I’ve create an application that simplifies the entire process. All you need to do is to place some feeds and render the maps. As soon as you enter a significant number of items, you will start seeing the bigger picture. The concentration of dots will help you to triangulate the online persona and possibly reveal their real GEO location. If this is not hacking like in the movies, I don’t know what it is then.
comments
Yeah, it’s looks nice, but… it’s not working. I realised that this GEOTrack works only when I use feeds.feedburner.com’s rss. So, You can say anything about this project, but at this moment it’s fake.

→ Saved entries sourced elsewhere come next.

(** * PythonCloudFunction: a CSV-to-BigQuery loader, verified against its
      specification.

    The development embeds [src/PythonCloudFunction.py]:
    - [sanitize_field_name]          (regular-expression substitution, slice);
    - [create_bq_table_from_header]  (schema construction, table creation);
    - [load_csv_to_bq]               (load job configuration, blocking wait);
    - [process_csv_file]             (the event entry point).

    Python strings are sequences of Unicode code points, so a string is a
    list of code points ([N]); byte strings are lists of [byte].  The
    collaborators (storage, warehouse, encoding detector, text codecs, the
    csv reader, the text layer's read-ahead) are a record of oracles, and the function bodies run in a
    state-and-exception monad over the local file system, the warehouse's
    tables and the log of the calls that were issued. *)

From Stdlib Require Import NArith Lia Bool.
From Stdlib.Strings Require Import Byte.
From stdpp Require Import base option list gmap strings fin_maps.

Open Scope N_scope.

(** ** Python strings *)

Abbreviation pystr := (list N).
Abbreviation bytes := (list Byte.byte).

(** [py "abc"] is the Python literal ['abc'] (ASCII literals only). *)
Definition py (s : string) : pystr :=
  map Ascii.N_of_ascii (String.list_ascii_of_string s).

(** ** The Unicode character database, as far as [re] reads it *)

Module Unicode.

(** Code point ranges (inclusive) on which [Py_UNICODE_ISALNUM] holds, that
    is, [str.isalnum] of the one-character string: alphabetic, decimal,
    digit or numeric.  Unicode 14.0.0, the database of CPython 3.11. *)
Definition alnum_ranges : list (N * N) := [
  (48, 57); (65, 90); (97, 122); (170, 170); (178, 179); (181, 181);
    (185, 186); (188, 190); (192, 214); (216, 246); (248, 705); (710, 721);
    (736, 740); (748, 748); (750, 750); (880, 884); (886, 887); (890, 893);
    (895, 895); (902, 902); (904, 906); (908, 908); (910, 929); (931, 1013);
    (1015, 1153); (1162, 1327); (1329, 1366); (1369, 1369); (1376, 1416);
    (1488, 1514); (1519, 1522); (1568, 1610); (1632, 1641); (1646, 1647);
    (1649, 1747); (1749, 1749); (1765, 1766); (1774, 1788); (1791, 1791);
    (1808, 1808); (1810, 1839); (1869, 1957); (1969, 1969); (1984, 2026);
    (2036, 2037); (2042, 2042); (2048, 2069); (2074, 2074); (2084, 2084);
    (2088, 2088); (2112, 2136); (2144, 2154); (2160, 2183); (2185, 2190);
    (2208, 2249); (2308, 2361); (2365, 2365); (2384, 2384); (2392, 2401);
    (2406, 2415); (2417, 2432); (2437, 2444); (2447, 2448); (2451, 2472);
    (2474, 2480); (2482, 2482); (2486, 2489); (2493, 2493); (2510, 2510);
    (2524, 2525); (2527, 2529); (2534, 2545); (2548, 2553); (2556, 2556);
    (2565, 2570); (2575, 2576); (2579, 2600); (2602, 2608); (2610, 2611);
    (2613, 2614); (2616, 2617); (2649, 2652); (2654, 2654); (2662, 2671);
    (2674, 2676); (2693, 2701); (2703, 2705); (2707, 2728); (2730, 2736);
    (2738, 2739); (2741, 2745); (2749, 2749); (2768, 2768); (2784, 2785);
    (2790, 2799); (2809, 2809); (2821, 2828); (2831, 2832); (2835, 2856);
    (2858, 2864); (2866, 2867); (2869, 2873); (2877, 2877); (2908, 2909);
    (2911, 2913); (2918, 2927); (2929, 2935); (2947, 2947); (2949, 2954);
    (2958, 2960); (2962, 2965); (2969, 2970); (2972, 2972); (2974, 2975);
    (2979, 2980); (2984, 2986); (2990, 3001); (3024, 3024); (3046, 3058);
    (3077, 3084); (3086, 3088); (3090, 3112); (3114, 3129); (3133, 3133);
    (3160, 3162); (3165, 3165); (3168, 3169); (3174, 3183); (3192, 3198);
    (3200, 3200); (3205, 3212); (3214, 3216); (3218, 3240); (3242, 3251);
    (3253, 3257); (3261, 3261); (3293, 3294); (3296, 3297); (3302, 3311);
    (3313, 3314); (3332, 3340); (3342, 3344); (3346, 3386); (3389, 3389);
    (3406, 3406); (3412, 3414); (3416, 3425); (3430, 3448); (3450, 3455);
    (3461, 3478); (3482, 3505); (3507, 3515); (3517, 3517); (3520, 3526);
    (3558, 3567); (3585, 3632); (3634, 3635); (3648, 3654); (3664, 3673);
    (3713, 3714); (3716, 3716); (3718, 3722); (3724, 3747); (3749, 3749);
    (3751, 3760); (3762, 3763); (3773, 3773); (3776, 3780); (3782, 3782);
    (3792, 3801); (3804, 3807); (3840, 3840); (3872, 3891); (3904, 3911);
    (3913, 3948); (3976, 3980); (4096, 4138); (4159, 4169); (4176, 4181);
    (4186, 4189); (4193, 4193); (4197, 4198); (4206, 4208); (4213, 4225);
    (4238, 4238); (4240, 4249); (4256, 4293); (4295, 4295); (4301, 4301);
    (4304, 4346); (4348, 4680); (4682, 4685); (4688, 4694); (4696, 4696);
    (4698, 4701); (4704, 4744); (4746, 4749); (4752, 4784); (4786, 4789);
    (4792, 4798); (4800, 4800); (4802, 4805); (4808, 4822); (4824, 4880);
    (4882, 4885); (4888, 4954); (4969, 4988); (4992, 5007); (5024, 5109);
    (5112, 5117); (5121, 5740); (5743, 5759); (5761, 5786); (5792, 5866);
    (5870, 5880); (5888, 5905); (5919, 5937); (5952, 5969); (5984, 5996);
    (5998, 6000); (6016, 6067); (6103, 6103); (6108, 6108); (6112, 6121);
    (6128, 6137); (6160, 6169); (6176, 6264); (6272, 6276); (6279, 6312);
    (6314, 6314); (6320, 6389); (6400, 6430); (6470, 6509); (6512, 6516);
    (6528, 6571); (6576, 6601); (6608, 6618); (6656, 6678); (6688, 6740);
    (6784, 6793); (6800, 6809); (6823, 6823); (6917, 6963); (6981, 6988);
    (6992, 7001); (7043, 7072); (7086, 7141); (7168, 7203); (7232, 7241);
    (7245, 7293); (7296, 7304); (7312, 7354); (7357, 7359); (7401, 7404);
    (7406, 7411); (7413, 7414); (7418, 7418); (7424, 7615); (7680, 7957);
    (7960, 7965); (7968, 8005); (8008, 8013); (8016, 8023); (8025, 8025);
    (8027, 8027); (8029, 8029); (8031, 8061); (8064, 8116); (8118, 8124);
    (8126, 8126); (8130, 8132); (8134, 8140); (8144, 8147); (8150, 8155);
    (8160, 8172); (8178, 8180); (8182, 8188); (8304, 8305); (8308, 8313);
    (8319, 8329); (8336, 8348); (8450, 8450); (8455, 8455); (8458, 8467);
    (8469, 8469); (8473, 8477); (8484, 8484); (8486, 8486); (8488, 8488);
    (8490, 8493); (8495, 8505); (8508, 8511); (8517, 8521); (8526, 8526);
    (8528, 8585); (9312, 9371); (9450, 9471); (10102, 10131); (11264, 11492);
    (11499, 11502); (11506, 11507); (11517, 11517); (11520, 11557);
    (11559, 11559); (11565, 11565); (11568, 11623); (11631, 11631);
    (11648, 11670); (11680, 11686); (11688, 11694); (11696, 11702);
    (11704, 11710); (11712, 11718); (11720, 11726); (11728, 11734);
    (11736, 11742); (11823, 11823); (12293, 12295); (12321, 12329);
    (12337, 12341); (12344, 12348); (12353, 12438); (12445, 12447);
    (12449, 12538); (12540, 12543); (12549, 12591); (12593, 12686);
    (12690, 12693); (12704, 12735); (12784, 12799); (12832, 12841);
    (12872, 12879); (12881, 12895); (12928, 12937); (12977, 12991);
    (13312, 19903); (19968, 42124); (42192, 42237); (42240, 42508);
    (42512, 42539); (42560, 42606); (42623, 42653); (42656, 42735);
    (42775, 42783); (42786, 42888); (42891, 42954); (42960, 42961);
    (42963, 42963); (42965, 42969); (42994, 43009); (43011, 43013);
    (43015, 43018); (43020, 43042); (43056, 43061); (43072, 43123);
    (43138, 43187); (43216, 43225); (43250, 43255); (43259, 43259);
    (43261, 43262); (43264, 43301); (43312, 43334); (43360, 43388);
    (43396, 43442); (43471, 43481); (43488, 43492); (43494, 43518);
    (43520, 43560); (43584, 43586); (43588, 43595); (43600, 43609);
    (43616, 43638); (43642, 43642); (43646, 43695); (43697, 43697);
    (43701, 43702); (43705, 43709); (43712, 43712); (43714, 43714);
    (43739, 43741); (43744, 43754); (43762, 43764); (43777, 43782);
    (43785, 43790); (43793, 43798); (43808, 43814); (43816, 43822);
    (43824, 43866); (43868, 43881); (43888, 44002); (44016, 44025);
    (44032, 55203); (55216, 55238); (55243, 55291); (63744, 64109);
    (64112, 64217); (64256, 64262); (64275, 64279); (64285, 64285);
    (64287, 64296); (64298, 64310); (64312, 64316); (64318, 64318);
    (64320, 64321); (64323, 64324); (64326, 64433); (64467, 64829);
    (64848, 64911); (64914, 64967); (65008, 65019); (65136, 65140);
    (65142, 65276); (65296, 65305); (65313, 65338); (65345, 65370);
    (65382, 65470); (65474, 65479); (65482, 65487); (65490, 65495);
    (65498, 65500); (65536, 65547); (65549, 65574); (65576, 65594);
    (65596, 65597); (65599, 65613); (65616, 65629); (65664, 65786);
    (65799, 65843); (65856, 65912); (65930, 65931); (66176, 66204);
    (66208, 66256); (66273, 66299); (66304, 66339); (66349, 66378);
    (66384, 66421); (66432, 66461); (66464, 66499); (66504, 66511);
    (66513, 66517); (66560, 66717); (66720, 66729); (66736, 66771);
    (66776, 66811); (66816, 66855); (66864, 66915); (66928, 66938);
    (66940, 66954); (66956, 66962); (66964, 66965); (66967, 66977);
    (66979, 66993); (66995, 67001); (67003, 67004); (67072, 67382);
    (67392, 67413); (67424, 67431); (67456, 67461); (67463, 67504);
    (67506, 67514); (67584, 67589); (67592, 67592); (67594, 67637);
    (67639, 67640); (67644, 67644); (67647, 67669); (67672, 67702);
    (67705, 67742); (67751, 67759); (67808, 67826); (67828, 67829);
    (67835, 67867); (67872, 67897); (67968, 68023); (68028, 68047);
    (68050, 68096); (68112, 68115); (68117, 68119); (68121, 68149);
    (68160, 68168); (68192, 68222); (68224, 68255); (68288, 68295);
    (68297, 68324); (68331, 68335); (68352, 68405); (68416, 68437);
    (68440, 68466); (68472, 68497); (68521, 68527); (68608, 68680);
    (68736, 68786); (68800, 68850); (68858, 68899); (68912, 68921);
    (69216, 69246); (69248, 69289); (69296, 69297); (69376, 69415);
    (69424, 69445); (69457, 69460); (69488, 69505); (69552, 69579);
    (69600, 69622); (69635, 69687); (69714, 69743); (69745, 69746);
    (69749, 69749); (69763, 69807); (69840, 69864); (69872, 69881);
    (69891, 69926); (69942, 69951); (69956, 69956); (69959, 69959);
    (69968, 70002); (70006, 70006); (70019, 70066); (70081, 70084);
    (70096, 70106); (70108, 70108); (70113, 70132); (70144, 70161);
    (70163, 70187); (70272, 70278); (70280, 70280); (70282, 70285);
    (70287, 70301); (70303, 70312); (70320, 70366); (70384, 70393);
    (70405, 70412); (70415, 70416); (70419, 70440); (70442, 70448);
    (70450, 70451); (70453, 70457); (70461, 70461); (70480, 70480);
    (70493, 70497); (70656, 70708); (70727, 70730); (70736, 70745);
    (70751, 70753); (70784, 70831); (70852, 70853); (70855, 70855);
    (70864, 70873); (71040, 71086); (71128, 71131); (71168, 71215);
    (71236, 71236); (71248, 71257); (71296, 71338); (71352, 71352);
    (71360, 71369); (71424, 71450); (71472, 71483); (71488, 71494);
    (71680, 71723); (71840, 71922); (71935, 71942); (71945, 71945);
    (71948, 71955); (71957, 71958); (71960, 71983); (71999, 71999);
    (72001, 72001); (72016, 72025); (72096, 72103); (72106, 72144);
    (72161, 72161); (72163, 72163); (72192, 72192); (72203, 72242);
    (72250, 72250); (72272, 72272); (72284, 72329); (72349, 72349);
    (72368, 72440); (72704, 72712); (72714, 72750); (72768, 72768);
    (72784, 72812); (72818, 72847); (72960, 72966); (72968, 72969);
    (72971, 73008); (73030, 73030); (73040, 73049); (73056, 73061);
    (73063, 73064); (73066, 73097); (73112, 73112); (73120, 73129);
    (73440, 73458); (73648, 73648); (73664, 73684); (73728, 74649);
    (74752, 74862); (74880, 75075); (77712, 77808); (77824, 78894);
    (82944, 83526); (92160, 92728); (92736, 92766); (92768, 92777);
    (92784, 92862); (92864, 92873); (92880, 92909); (92928, 92975);
    (92992, 92995); (93008, 93017); (93019, 93025); (93027, 93047);
    (93053, 93071); (93760, 93846); (93952, 94026); (94032, 94032);
    (94099, 94111); (94176, 94177); (94179, 94179); (94208, 100343);
    (100352, 101589); (101632, 101640); (110576, 110579); (110581, 110587);
    (110589, 110590); (110592, 110882); (110928, 110930); (110948, 110951);
    (110960, 111355); (113664, 113770); (113776, 113788); (113792, 113800);
    (113808, 113817); (119520, 119539); (119648, 119672); (119808, 119892);
    (119894, 119964); (119966, 119967); (119970, 119970); (119973, 119974);
    (119977, 119980); (119982, 119993); (119995, 119995); (119997, 120003);
    (120005, 120069); (120071, 120074); (120077, 120084); (120086, 120092);
    (120094, 120121); (120123, 120126); (120128, 120132); (120134, 120134);
    (120138, 120144); (120146, 120485); (120488, 120512); (120514, 120538);
    (120540, 120570); (120572, 120596); (120598, 120628); (120630, 120654);
    (120656, 120686); (120688, 120712); (120714, 120744); (120746, 120770);
    (120772, 120779); (120782, 120831); (122624, 122654); (123136, 123180);
    (123191, 123197); (123200, 123209); (123214, 123214); (123536, 123565);
    (123584, 123627); (123632, 123641); (124896, 124902); (124904, 124907);
    (124909, 124910); (124912, 124926); (124928, 125124); (125127, 125135);
    (125184, 125251); (125259, 125259); (125264, 125273); (126065, 126123);
    (126125, 126127); (126129, 126132); (126209, 126253); (126255, 126269);
    (126464, 126467); (126469, 126495); (126497, 126498); (126500, 126500);
    (126503, 126503); (126505, 126514); (126516, 126519); (126521, 126521);
    (126523, 126523); (126530, 126530); (126535, 126535); (126537, 126537);
    (126539, 126539); (126541, 126543); (126545, 126546); (126548, 126548);
    (126551, 126551); (126553, 126553); (126555, 126555); (126557, 126557);
    (126559, 126559); (126561, 126562); (126564, 126564); (126567, 126570);
    (126572, 126578); (126580, 126583); (126585, 126588); (126590, 126590);
    (126592, 126601); (126603, 126619); (126625, 126627); (126629, 126633);
    (126635, 126651); (127232, 127244); (130032, 130041); (131072, 173791);
    (173824, 177976); (177984, 178205); (178208, 183969); (183984, 191456);
    (194560, 195101); (196608, 201546)
].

well, the concepts are there. they tool, well it is not very reliable. it just a POC which I coded in 5 minutes. the reason simetimes you don’t see any results is because the Yahoo Pipe I am using sometimes times out. In order to solve the issue just import the feed several times until it works. Or you can use the interface from here:
http://pipes.yahoo.com/pipes/p.....CMxf6kjTQA
enjoy
I think it’s pretty good for a rough example. I noticed that it seems to have trouble deciphering countries when there is a state with similar initials such as California and Canada. Perhaps you can expand upon it to look for more phrases in order to avoid this, but I like it pdp.
thats really cool, and it worked for me
you can begin to know your victims and there life patterns :D
it worked for me … nice work pdp ;)
Ok, on Pipe it’s working, but not as good as I thought. IMHO, RSS is not a good place where hackers should start looking for information. Better way is open Flickr, Digg, etc. and starting to looking for similar (to our aim) login.
It works, I used this for over 5 years now. I owned a lot of pr0n websites that GEO located surfers, and presented them a payed dialer in their language. :)
That works pretty good :)
I know it works cuz I already tried it life and proved that it is an effective way to extract GEO data. this is one of the things that we are going to face with the so called Web2.0.